After a few years on the alert for a smart card market to materialize, Verifone Inc. is ready to pounce.
The company, best known for creating a mass market in credit card authorization terminals, has put its imprimatur on the new technology by establishing a high-visibility business unit under vice president Michael J. Shade.
It is the latest of several recent indications of a pickup in smart card activity. Just last week, 11 major banks joined SmartCash, a stored-value card venture that includes MasterCard International, the French card manufacturer Gemplus, and Verifone as "founding owners."
Mr. Shade was quick to point out his team of 10 to 15 people will not be a full-fledged division like that for Internet commerce (see article below). Verifone said it does expect chip cards to link to the Internet in order to facilitate personal identification and authentication.
The chip card group has a highly specific, perhaps even temporary, mission: to define chip-related strategies and ensure that they permeate Verifone's global organization in time to capitalize on the anticipated explosive growth in the more advanced types of cards.
Mr. Shade described his group as an "enabler" for the Redwood City, Calif.-based company and its 2,000-plus people.
"We never had a magnetic stripe division, so why should we have a chip card division?" Mr. Shade said. "If we do our job, our team may not even exist in two or three years. By then, the rest of the sales and marketing and technical organizations should be self-sufficient in their understanding and support of chip solutions."
Verifone, which Mr. Shade said is already involved in almost 100 smart card initiatives worldwide, is not alone in moving to embrace chip technology. Hypercom Inc., its smaller, Phoenix-based rival, recently created a smart card strategic planning position and appointed electronic banking veteran Howard Mandelbaum to run it.
Ironically, both transaction system vendors turned the responsibilities for new-wave card strategies over to people with two to three decades of industry experience. A former New York banker, Mr. Mandelbaum worked on some of the early credit authorization and automated teller machine systems. Mr. Shade, who joined Verifone in 1991, developed one of the pioneering debit card systems for a Long Island bank more than 20 years ago.
Mr. Shade is surrounding himself with other known quantities. Wayne B. Lewin, a former banker, Bank Administration Institute official, and consultant, joined Verifone this month as a global marketing manager.
Mr. Lewin will have account management responsibilities and will be the liaison to MasterCard and its various chip card efforts. Another global marketing manager, Mike Matte, who has extensive card industry experience, will be managing the Visa relationship.
Mr. Shade said he is also relying on Alan Gural to help identify and focus the unit's efforts in "vertical markets" such as convenience stores or petroleum retailing. Mr. Gural, another ex-banker and consultant, is a veteran of the Verifone-Gemplus joint venture, VeriGem, which helped Verifone get its introduction to smart cards and their French roots.
"We have a strong core of people, experts in security and in chip cards in general," Mr. Shade said in an interview last week. "As a result of our early efforts in France, we have put our chip card 'center for excellence' in Paris and manage development from there."

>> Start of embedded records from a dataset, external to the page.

(* ===== verification/KubeTypes.v ===== *)
(** * The Kubernetes objects the operator reads and writes

    Plain data: of each API type, the fields the operator reads or sets.  A
    nil map and an empty map are the same [gmap]; a pointer is an [option]. *)

From stdpp Require Import base gmap strings list.
From Stdlib Require Import ZArith.
From S2P Require Import Prelude GoJson.

(** [types.NamespacedName] *)
Record NamespacedName := NN { nn_Namespace : string; nn_Name : string }.

#[export] Instance nn_eq_dec : EqDecision NamespacedName.
Proof. solve_decision. Defined.
#[export] Instance nn_countable : Countable NamespacedName.
Proof.
  refine (inj_countable' (fun n => (nn_Namespace n, nn_Name n)) (fun p => NN p.1 p.2) _).
  by intros [].
Defined.

(** [metav1.Condition]; times are in nanoseconds *)
Record Condition := MkCondition {
  c_Type : string;
  c_Status : string;
  c_ObservedGeneration : Z;
  c_LastTransitionTime : Z;
  c_Reason : string;
  c_Message : string
}.
#[export] Instance settable_Condition : Settable Condition := fun r =>
  MkCondition (c_Type r) (c_Status r) (c_ObservedGeneration r) (c_LastTransitionTime r)
    (c_Reason r) (c_Message r).
#[export] Instance condition_eq_dec : EqDecision Condition.
Proof. solve_decision. Defined.

(** [metav1.Condition{}] *)
Definition zero_Condition : Condition := MkCondition "" "" 0 0 "" "".

Definition ConditionTrue : string := "True".
Definition ConditionFalse : string := "False".
Definition ConditionUnknown : string := "Unknown".

(** [appsv1.Deployment] *)
Record DeploymentCondition := {
  dc_Type : string; dc_Status : string; dc_Reason : string; dc_Message : string }.
Record Deployment := {
  dep_APIVersion : string;
  dep_Kind : string;
  dep_Name : string;
  dep_Namespace : string;
  dep_UID : string;
  dep_Replicas : option Z;                          (* Spec.Replicas *)
  dep_Selector : option (gmap string string);        (* Spec.Selector.MatchLabels *)
  dep_Conditions : list DeploymentCondition          (* Status.Conditions *)
}.
Definition DeploymentAvailable : string := "Available".
Definition DeploymentProgressing : string := "Progressing".
Definition DeploymentReplicaFailure : string := "ReplicaFailure".

(** [corev1.Pod] *)
Record ContainerStateWaiting := { csw_Reason : string; csw_Message : string }.
Record Pod := {
  pod_Name : string;
  pod_Namespace : string;
  pod_Labels : gmap string string;
  pod_Phase : string;
  pod_ContainerStatuses : list (option ContainerStateWaiting)   (* State.Waiting of each *)
}.
Definition PodFailed : string := "Failed".

(** [corev1.Service] *)
Record Service := {
  svc_Name : string;
  svc_Namespace : string;
  svc_Labels : gmap string string;
  svc_Ports : list Z
}.

(** [routev1.Route] *)
Record Route := { route_Host : string; route_TLS : bool  (* Spec.TLS != nil *) }.
Definition zero_Route : Route := {| route_Host := ""; route_TLS := false |}.

(** [metav1.OwnerReference] *)
Record OwnerReference := {
  or_APIVersion : string; or_Kind : string; or_Name : string; or_UID : string;
  or_Controller : option bool; or_BlockOwnerDeletion : option bool }.

(** [corev1.ConfigMap] *)
Record ConfigMap := MkConfigMap {
  cm_Name : string;
  cm_Namespace : string;
  cm_Annotations : gmap string string;
  cm_ManagedFields : list string;
  cm_OwnerReferences : list OwnerReference;
  cm_Data : gmap string string;
  cm_BinaryData : gmap string string
}.
#[export] Instance settable_ConfigMap : Settable ConfigMap := fun r =>
  MkConfigMap (cm_Name r) (cm_Namespace r) (cm_Annotations r) (cm_ManagedFields r)
    (cm_OwnerReferences r) (cm_Data r) (cm_BinaryData r).
Definition zero_ConfigMap : ConfigMap := MkConfigMap "" "" ∅ [] [] ∅ ∅.

(** [corev1.Secret] *)
Record Secret := MkSecret {
  sec_Name : string;
  sec_Namespace : string;
  sec_Annotations : gmap string string;
  sec_ManagedFields : list string;
  sec_Data : gmap string string;
  sec_StringData : gmap string string
}.
#[export] Instance settable_Secret : Settable Secret := fun r =>
  MkSecret (sec_Name r) (sec_Namespace r) (sec_Annotations r) (sec_ManagedFields r)
    (sec_Data r) (sec_StringData r).

(** [mlflowv1.MLflow]: [Status.Address], and its [URL] *)
Record MLflow := { mlf_Address : option string }.

(** A lookup in a Go map: the zero value when the key is absent. *)
Definition map_get (m : gmap string string) (k : string) : string := default ""%string (m !! k).

(** What [manifestival] asks of an owner. *)
Record Owner := {
  own_APIVersion : string; own_Kind : string; own_Name : string; own_Namespace : string;
  own_UID : string }.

Verifone chairman Hatim Tyabji "asked me, given the dramatic rise in interest in chip card programs this year, to take responsibility for driving chip card strategies," Mr. Shade added. "We have tried to up the tempo in terms of resources and attention focused on this area ... We need to make sure we and our resellers and their customers understand these markets and the opportunities they present."
Mr. Lewin said his tasks could range from sitting in on sales calls, to helping field-support teams fill special needs, to posting pertinent information on Verifone's global communications network.
"If you look around the world, smart cards are not brand new," Mr. Lewin said. "Visa has over 80 people worldwide essentially devoted to chip card applications. And the resources in our company are substantially greater than just this team. Eventually, everybody in marketing and sales will be as conversant as they are today in magnetic stripe cards."